┌─ The input

(* ===== verification/Floats.v ===== *)
(** * Floating point (the [f64] of Rust)

    Fees per byte and priorities are [f64] values.  They are the binary64 numbers of IEEE 754,
    computed by the executable specification of the Standard Library, with the conversions of
    Rust's [as]. *)

From Stdlib Require Import SpecFloat.
From S2P Require Import Prelude.

Abbreviation f64 := spec_float.
#[export] Instance f64_eq_dec : EqDecision f64.
Proof. intros x y. unfold Decision. decide equality; (apply Bool.bool_dec || apply Pos.eq_dec || apply Z.eq_dec). Defined.

(** [z as f64] from an unsigned type: the nearest number, ties to even. *)
Definition f64_of (z : Z) : f64 := binary_normalize 53 1024 z 0 false.
Definition f64_add : f64 -> f64 -> f64 := SFadd 53 1024.
Definition f64_sub : f64 -> f64 -> f64 := SFsub 53 1024.
Definition f64_mul : f64 -> f64 -> f64 := SFmul 53 1024.
Definition f64_div : f64 -> f64 -> f64 := SFdiv 53 1024.
Definition f64_lt : f64 -> f64 -> bool := SFltb.

(** [x as uN]: truncates, saturates, and takes NaN to zero. *)
Definition f64_to_uint (w : Z) (x : f64) : Z :=
  match x with
  | S754_nan | S754_zero _ | S754_infinity true | S754_finite true _ _ => 0
  | S754_infinity false => 2 ^ w - 1
  | S754_finite false m e =>
      Z.min (2 ^ w - 1) (if 0 <=? e then Z.shiftl (Zpos m) e else Z.shiftr (Zpos m) (- e))
  end.

(** A decimal literal [n/d]: the quotient of its digits is correctly rounded. *)
Definition literal (n d : Z) : f64 := f64_div (f64_of n) (f64_of d).
Definition f64_1_1 : f64 := literal 11 10.
Definition f64_one : f64 := f64_of 1.

(** [x.powi(n)] as the compiler's runtime computes it: by repeated squaring, then the reciprocal
    for a negative exponent.  The exponent is below [2 ^ 32] in absolute value. *)
Fixpoint powi_loop (fuel : nat) (a r : f64) (b : Z) : f64 :=
  match fuel with
  | O => r
  | S fuel' =>
      let r' := if Z.odd b then f64_mul r a else r in
      let b' := Z.quot b 2 in
      if b' =? 0 then r' else powi_loop fuel' (f64_mul a a) r' b'
  end.
Definition f64_powi (x : f64) (n : Z) : f64 :=
  let r := powi_loop 32 x f64_one n in
  if n <? 0 then f64_div f64_one r else r.

Lemma f64_to_uint_fits w x : 0 <= w -> fits w (f64_to_uint w x).
Proof.
  intros Hw. assert (0 < 2 ^ w) by (by apply Z.pow_pos_nonneg). unfold fits, f64_to_uint.
  destruct x as [[]|[]| |[] m e]; try lia.
  destruct (0 <=? e); [assert (0 <= Z.shiftl (Zpos m) e) by (by apply Z.shiftl_nonneg)
                      |assert (0 <= Z.shiftr (Zpos m) (- e)) by (by apply Z.shiftr_nonneg)]; lia.
Qed.
(* ===== verification/MempoolProps.v ===== *)
(** * The transaction pool: its indexes, admission, selection and sweeping

    The three indexes always describe exactly the pooled transactions; admission, selection for
    a block, cleanup and pruning are characterised by the transactions they keep. *)

From stdpp Require Import strings.
From S2P Require Import Prelude Hashing Errors Types Merkle Block Floats State StateProps Mempool.
Abbreviation length := List.length.

(** ** The priority index *)

Definition index_hashes (ix : list (Z * list Hash)) : list Hash := concat ix.*2.
Definition in_bucket (ix : list (Z * list Hash)) (k : Z) (h : Hash) : Prop := exists hs, (k, hs) ∈ ix /\ h ∈ hs.

Lemma in_bucket_cons k' hs ix k h :
  in_bucket ((k', hs) :: ix) k h <-> (k = k' /\ h ∈ hs) \/ in_bucket ix k h.
Proof.
  unfold in_bucket. setoid_rewrite elem_of_cons. split.
  - intros (l & [[= -> ->]|Hl] & Hh); [by left|right; eauto].
  - intros [[-> Hh]|(l & Hl & Hh)]; eauto.
Qed.

Lemma in_bucket_hashes ix h : h ∈ index_hashes ix <-> exists k, in_bucket ix k h.
Proof.
  induction ix as [|[k hs] ix IH].
  - split; [intros H; by apply elem_of_nil in H|]. intros (k & hs & H & _). by apply elem_of_nil in H.
  - unfold index_hashes in *. cbn. rewrite elem_of_app, IH. setoid_rewrite in_bucket_cons. naive_solver.
Qed.

Lemma index_push_perm k h ix : index_hashes (index_push k h ix) ≡ₚ h :: index_hashes ix.
Proof.
  unfold index_hashes. induction ix as [|[k' hs] ix IH]; cbn; [done|].
  destruct (k <? k'); [done|]. destruct (k =? k'); cbn.
  - rewrite <- app_assoc. cbn. by rewrite <- Permutation_middle.
  - rewrite IH. by rewrite <- Permutation_middle.
Qed.

Lemma index_push_bucket k h ix k' x :
  in_bucket (index_push k h ix) k' x <-> (k' = k /\ x = h) \/ in_bucket ix k' x.
Proof.
  induction ix as [|[k0 hs] ix IH]; cbn.
  - rewrite in_bucket_cons, list_elem_of_singleton. done.
  - destruct (Z.ltb_spec k k0); [by rewrite in_bucket_cons, list_elem_of_singleton|].
    destruct (Z.eqb_spec k k0) as [->|]; rewrite !in_bucket_cons.
    + rewrite elem_of_app, list_elem_of_singleton. naive_solver.
    + rewrite IH. naive_solver.
Qed.

Lemma index_push_keys k h ix :
  Forall (fun k' => k' = k \/ k' ∈ ix.*1) (index_push k h ix).*1.
Proof.
  apply Forall_forall. intros x. induction ix as [|[k0 hs] ix IH]; cbn.
  - intros ->%list_elem_of_singleton. by left.
  - destruct (k <? k0); [|destruct (k =? k0)]; cbn; rewrite ?elem_of_cons; naive_solver.
Qed.

Lemma index_push_sorted k h ix :
  StronglySorted Z.lt ix.*1 -> StronglySorted Z.lt (index_push k h ix).*1.
Proof.
  induction ix as [|[k0 hs] ix IH]; cbn; [by repeat constructor|].
  intros [Hs Hall]%StronglySorted_inv. destruct (Z.ltb_spec k k0); cbn.
  - constructor; [by constructor|]. constructor; [done|]. eapply Forall_impl; [exact Hall|cbn; lia].
  - destruct (Z.eqb_spec k k0); cbn; [by constructor|]. constructor; [by apply IH|].
    eapply Forall_impl; [apply index_push_keys|]. cbn. intros x [->|Hx]; [lia|].
    by apply (proj1 (Forall_forall _ _) Hall).
Qed.

Lemma swap_remove_perm i l h : l !! i = Some h -> l ≡ₚ h :: swap_remove i l.
Proof.
  intros Hi. destruct l as [|y l'] using rev_ind; [done|]. clear IHl'. unfold swap_remove. rewrite last_snoc.
  rewrite length_app. cbn. replace (length l' + 1 - 1)%nat with (length l') by lia.
  destruct (decide (i < length l')%nat) as [Hlt|Hge].
  - rewrite insert_app_l by done. rewrite take_app_le by (by rewrite length_insert).
    rewrite firstn_all2 by (by rewrite length_insert). rewrite lookup_app_l in Hi by done.
    rewrite insert_take_drop by done. rewrite <- (take_drop_middle l' i h Hi) at 1. solve_Permutation.
  - apply lookup_lt_Some in Hi as Hl. rewrite length_app in Hl. cbn in Hl. assert (i = length l') as -> by lia.
    rewrite lookup_app_r in Hi by done. rewrite Nat.sub_diag in Hi. injection Hi as ->.
    rewrite insert_app_r_alt by done. rewrite Nat.sub_diag. cbn. rewrite take_app_length.
    by rewrite Permutation_app_comm.
Qed.

Lemma index_remove_perm h ix :
  h ∈ index_hashes ix -> index_hashes ix ≡ₚ h :: index_hashes (index_remove h ix).
Proof.
  unfold index_hashes. induction ix as [|[k hs] ix IH]; cbn; [by intros ?%elem_of_nil|].
  intros Hh. destruct (list_find _ hs) as [[i x]|] eqn:Hfind; cbn.
  - apply list_find_Some in Hfind as (Hi & -> & _). by rewrite (swap_remove_perm i hs h Hi) at 1.
  - rewrite elem_of_app in Hh. destruct Hh as [Hh|Hh].
    + apply list_find_None in Hfind. by eapply Forall_forall in Hfind.
    + rewrite (IH Hh) at 1. by rewrite <- Permutation_middle.
Qed.

Lemma index_remove_keys h ix : (index_remove h ix).*1 = ix.*1.
Proof.
  induction ix as [|[k hs] ix IH]; cbn; [done|]. destruct (list_find _ hs) as [[]|]; cbn; [done|]. by rewrite IH.
Qed.

Lemma index_remove_bucket h ix k x : in_bucket (index_remove h ix) k x -> in_bucket ix k x.
Proof.
  induction ix as [|[k' hs] ix IH]; cbn; [done|].
  destruct (list_find _ hs) as [[i y]|] eqn:Hfind; rewrite !in_bucket_cons; [|naive_solver].
  apply list_find_Some in Hfind as (Hi & -> & _). intros [[-> Hx]|Hx]; [left|by right].
  split; [done|]. rewrite (swap_remove_perm i hs h Hi). by apply elem_of_cons; right.
Qed.

(** ** The invariant *)

Definition sender_count (a : Address) (txs : gmap Hash PooledTx) : Z :=
  map_sum (fun p => if decide (tx_from (p_tx p) = a) then 1 else 0) txs.

Lemma sender_count_insert a h p txs :
  txs !! h = None ->
  sender_count a (<[h := p]> txs) = sender_count a txs + (if decide (tx_from (p_tx p) = a) then 1 else 0).
Proof. intros Hh. unfold sender_count. rewrite map_sum_insert_new by done. lia. Qed.

Lemma sender_count_delete a h p txs :
  txs !! h = Some p ->
  sender_count a (delete h txs) = sender_count a txs - (if decide (tx_from (p_tx p) = a) then 1 else 0).
Proof.
  intros Hh. unfold sender_count.
  rewrite (map_sum_delete (fun p => if decide (tx_from (p_tx p) = a) then 1 else 0) txs h p Hh). lia.
Qed.

Lemma sender_count_nonneg a txs : 0 <= sender_count a txs.
Proof. apply map_sum_nonneg. intros h p _. case_decide; lia. Qed.

Section Invariant.
Context {W : Type} `{St : Storage W} `{BP : BuildProfile} `{S : Sha3} `{Sig : Signatures} `{BT : BincodeTx}
  `{Iter : !HashMapIter Hash PooledTx}.
Implicit Types m : MempoolImpl W.

Definition pool_config_ok (c : MempoolConfig) : Prop :=
  fits 64 (max_size c) /\ fits 64 (max_tx_per_address c) /\ fits 64 (max_nonce_gap c).

(** The pooled transactions sit under their hashes with what [PooledTx::new] computed, one for
    each sender and nonce; the indexes describe exactly them; the limits hold. *)
Record pool_ok m : Prop := {
  po_config : pool_config_ok (mp_config m);
  po_entry : forall h p, mp_transactions m !! h = Some p ->
    h = tx_hash (p_tx p) /\ p = pooled_new (p_added_at p) (p_tx p);
  po_slot : forall h1 p1 h2 p2, mp_transactions m !! h1 = Some p1 -> mp_transactions m !! h2 = Some p2 ->
    tx_from (p_tx p1) = tx_from (p_tx p2) -> tx_nonce (p_tx p1) = tx_nonce (p_tx p2) -> h1 = h2;
  po_nonces : forall a n, n ∈ default ∅ (pending_nonces m !! a) <->
    exists h p, mp_transactions m !! h = Some p /\ tx_from (p_tx p) = a /\ tx_nonce (p_tx p) = n;
  po_count : forall a, default 0 (tx_count_by_address m !! a) = sender_count a (mp_transactions m);
  po_index : index_hashes (priority_index m) ≡ₚ (map_to_list (mp_transactions m)).*1;
  po_sorted : StronglySorted Z.lt (priority_index m).*1;
  po_bucket : forall k h p, in_bucket (priority_index m) k h -> mp_transactions m !! h = Some p ->
    k = priority_key (p_priority p);
  po_room : Z.of_nat (size (mp_transactions m)) <= max_size (mp_config m);
  po_sender : forall a, sender_count a (mp_transactions m) <= max_tx_per_address (mp_config m)
}.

└─

→ **Required work**
Copy out every line in the records where the word "admission" is found.

→ **Answer section**
(** * The transaction pool: its indexes, admission, selection and sweeping
    The three indexes always describe exactly the pooled transactions; admission, selection for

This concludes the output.